(Data begins)

(** ** Dictionaries and their item views *)

Lemma dict_snoc l k v : Py.dict (l ++ [(k, v)]) = <[k := v]> (Py.dict l).
Proof. unfold Py.dict. by rewrite foldl_snoc. Qed.

(** The value under a key is the one of the last pair with that key. *)
Lemma dict_lookup l k :
  Py.dict l !! k = snd <$> last (filter (λ e, e.1 = k) l).
Proof.
  induction l as [|[k' v] l IH] using rev_ind; [done|].
  rewrite dict_snoc, filter_app, filter_cons, filter_nil. simpl.
  case_decide as Hk.
  - subst. by rewrite lookup_insert_eq, last_snoc.
  - rewrite lookup_insert_ne, app_nil_r by done. apply IH.
Qed.

Lemma dict_dom l : dom (Py.dict l) = list_to_set l.*1.
Proof.
  induction l as [|[k v] l IH] using rev_ind; [done|].
  rewrite dict_snoc, dom_insert_L, IH, fmap_app, list_to_set_app_L. simpl.
  rewrite union_empty_r_L. apply union_comm_L.
Qed.

Lemma dict_list_to_map l : Py.dict l = list_to_map (reverse l).
Proof.
  induction l as [|[k v] l IH] using rev_ind; [done|].
  by rewrite dict_snoc, reverse_snoc, IH.
Qed.

(** With one record per number, the order of the records does not matter. *)
Lemma dict_Permutation l1 l2 :
  NoDup l1.*1 → l1 ≡ₚ l2 → Py.dict l1 = Py.dict l2.
Proof.
  intros Hnd Hp. rewrite !dict_list_to_map. apply list_to_map_proper.
  - by rewrite fmap_reverse, reverse_Permutation.
  - by rewrite !reverse_Permutation.
Qed.

Lemma syscalls_of_Permutation t1 t2 :
  NoDup (number <$> syscalls t1) → syscalls t1 ≡ₚ syscalls t2 →
  syscalls_of t1 = syscalls_of t2.
Proof.
  intros Hnd Hp. unfold syscalls_of. apply dict_Permutation; [|by rewrite Hp].
  by rewrite <-list_fmap_compose.
Qed.

Lemma size_dict l : size (Py.dict l) = length (remove_dups l.*1).
Proof.
  rewrite <-size_dom, dict_dom.
  rewrite <-(size_list_to_set (C := gset Z) (remove_dups l.*1))
    by apply NoDup_remove_dups.
  f_equal. apply set_eq. intros k.
  by rewrite !elem_of_list_to_set, elem_of_remove_dups.
Qed.

Lemma syscalls_of_lookup table n :
  syscalls_of table !! n =
    name <$> last (filter (λ s, number s = n) (syscalls table)).
Proof.
  unfold syscalls_of. induction (syscalls table) as [|s l IH] using rev_ind; [done|].
  rewrite fmap_app. cbn [fmap list_fmap]. rewrite dict_snoc, filter_app.
  rewrite filter_cons, filter_nil. case_decide as Hn.
  - rewrite Hn, lookup_insert_eq. by rewrite last_snoc.
  - rewrite lookup_insert_ne, app_nil_r by done. apply IH.
Qed.

Lemma size_syscalls_of table :
  size (syscalls_of table) = length (remove_dups (number <$> syscalls table)).
Proof.
  unfold syscalls_of. rewrite size_dict. do 2 f_equal.
  by rewrite <-list_fmap_compose.
Qed.

Lemma elem_of_items d k v : (k, v) ∈ Py.items d ↔ d !! k = Some v.
Proof. apply elem_of_map_to_set_pair. Qed.

Lemma elem_of_added_set prev cur k v :
  (k, v) ∈ added_set prev cur ↔ cur !! k = Some v ∧ prev !! k ≠ Some v.
Proof. unfold added_set. by rewrite elem_of_difference, !elem_of_items. Qed.

Lemma elem_of_removed_set prev cur k v :
  (k, v) ∈ removed_set prev cur ↔ prev !! k = Some v ∧ cur !! k ≠ Some v.
Proof. unfold removed_set. by rewrite elem_of_difference, !elem_of_items. Qed.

(Data ends)

__Task statement__:
Nothing in the records may be dropped; reproduce them exactly.

__Solved problem__:
(** ** Dictionaries and their item views *)

Lemma dict_snoc l k v : Py.dict (l ++ [(k, v)]) = <[k := v]> (Py.dict l).
Proof. unfold Py.dict. by rewrite foldl_snoc. Qed.

(** The value under a key is the one of the last pair with that key. *)
Lemma dict_lookup l k :
  Py.dict l !! k = snd <$> last (filter (λ e, e.1 = k) l).
Proof.
  induction l as [|[k' v] l IH] using rev_ind; [done|].
  rewrite dict_snoc, filter_app, filter_cons, filter_nil. simpl.
  case_decide as Hk.
  - subst. by rewrite lookup_insert_eq, last_snoc.
  - rewrite lookup_insert_ne, app_nil_r by done. apply IH.
Qed.

Lemma dict_dom l : dom (Py.dict l) = list_to_set l.*1.
Proof.
  induction l as [|[k v] l IH] using rev_ind; [done|].
  rewrite dict_snoc, dom_insert_L, IH, fmap_app, list_to_set_app_L. simpl.
  rewrite union_empty_r_L. apply union_comm_L.
Qed.

Lemma dict_list_to_map l : Py.dict l = list_to_map (reverse l).
Proof.
  induction l as [|[k v] l IH] using rev_ind; [done|].
  by rewrite dict_snoc, reverse_snoc, IH.
Qed.

(** With one record per number, the order of the records does not matter. *)
Lemma dict_Permutation l1 l2 :
  NoDup l1.*1 → l1 ≡ₚ l2 → Py.dict l1 = Py.dict l2.
Proof.
  intros Hnd Hp. rewrite !dict_list_to_map. apply list_to_map_proper.
  - by rewrite fmap_reverse, reverse_Permutation.
  - by rewrite !reverse_Permutation.
Qed.

Lemma syscalls_of_Permutation t1 t2 :
  NoDup (number <$> syscalls t1) → syscalls t1 ≡ₚ syscalls t2 →
  syscalls_of t1 = syscalls_of t2.
Proof.
  intros Hnd Hp. unfold syscalls_of. apply dict_Permutation; [|by rewrite Hp].
  by rewrite <-list_fmap_compose.
Qed.

Lemma size_dict l : size (Py.dict l) = length (remove_dups l.*1).
Proof.
  rewrite <-size_dom, dict_dom.
  rewrite <-(size_list_to_set (C := gset Z) (remove_dups l.*1))
    by apply NoDup_remove_dups.
  f_equal. apply set_eq. intros k.
  by rewrite !elem_of_list_to_set, elem_of_remove_dups.
Qed.

Lemma syscalls_of_lookup table n :
  syscalls_of table !! n =
    name <$> last (filter (λ s, number s = n) (syscalls table)).
Proof.
  unfold syscalls_of. induction (syscalls table) as [|s l IH] using rev_ind; [done|].
  rewrite fmap_app. cbn [fmap list_fmap]. rewrite dict_snoc, filter_app.
  rewrite filter_cons, filter_nil. case_decide as Hn.
  - rewrite Hn, lookup_insert_eq. by rewrite last_snoc.
  - rewrite lookup_insert_ne, app_nil_r by done. apply IH.
Qed.

Lemma size_syscalls_of table :
  size (syscalls_of table) = length (remove_dups (number <$> syscalls table)).
Proof.
  unfold syscalls_of. rewrite size_dict. do 2 f_equal.
  by rewrite <-list_fmap_compose.
Qed.

Lemma elem_of_items d k v : (k, v) ∈ Py.items d ↔ d !! k = Some v.
Proof. apply elem_of_map_to_set_pair. Qed.

Lemma elem_of_added_set prev cur k v :
  (k, v) ∈ added_set prev cur ↔ cur !! k = Some v ∧ prev !! k ≠ Some v.
Proof. unfold added_set. by rewrite elem_of_difference, !elem_of_items. Qed.

Lemma elem_of_removed_set prev cur k v :
  (k, v) ∈ removed_set prev cur ↔ prev !! k = Some v ∧ cur !! k ≠ Some v.
Proof. unfold removed_set. by rewrite elem_of_difference, !elem_of_items. Qed.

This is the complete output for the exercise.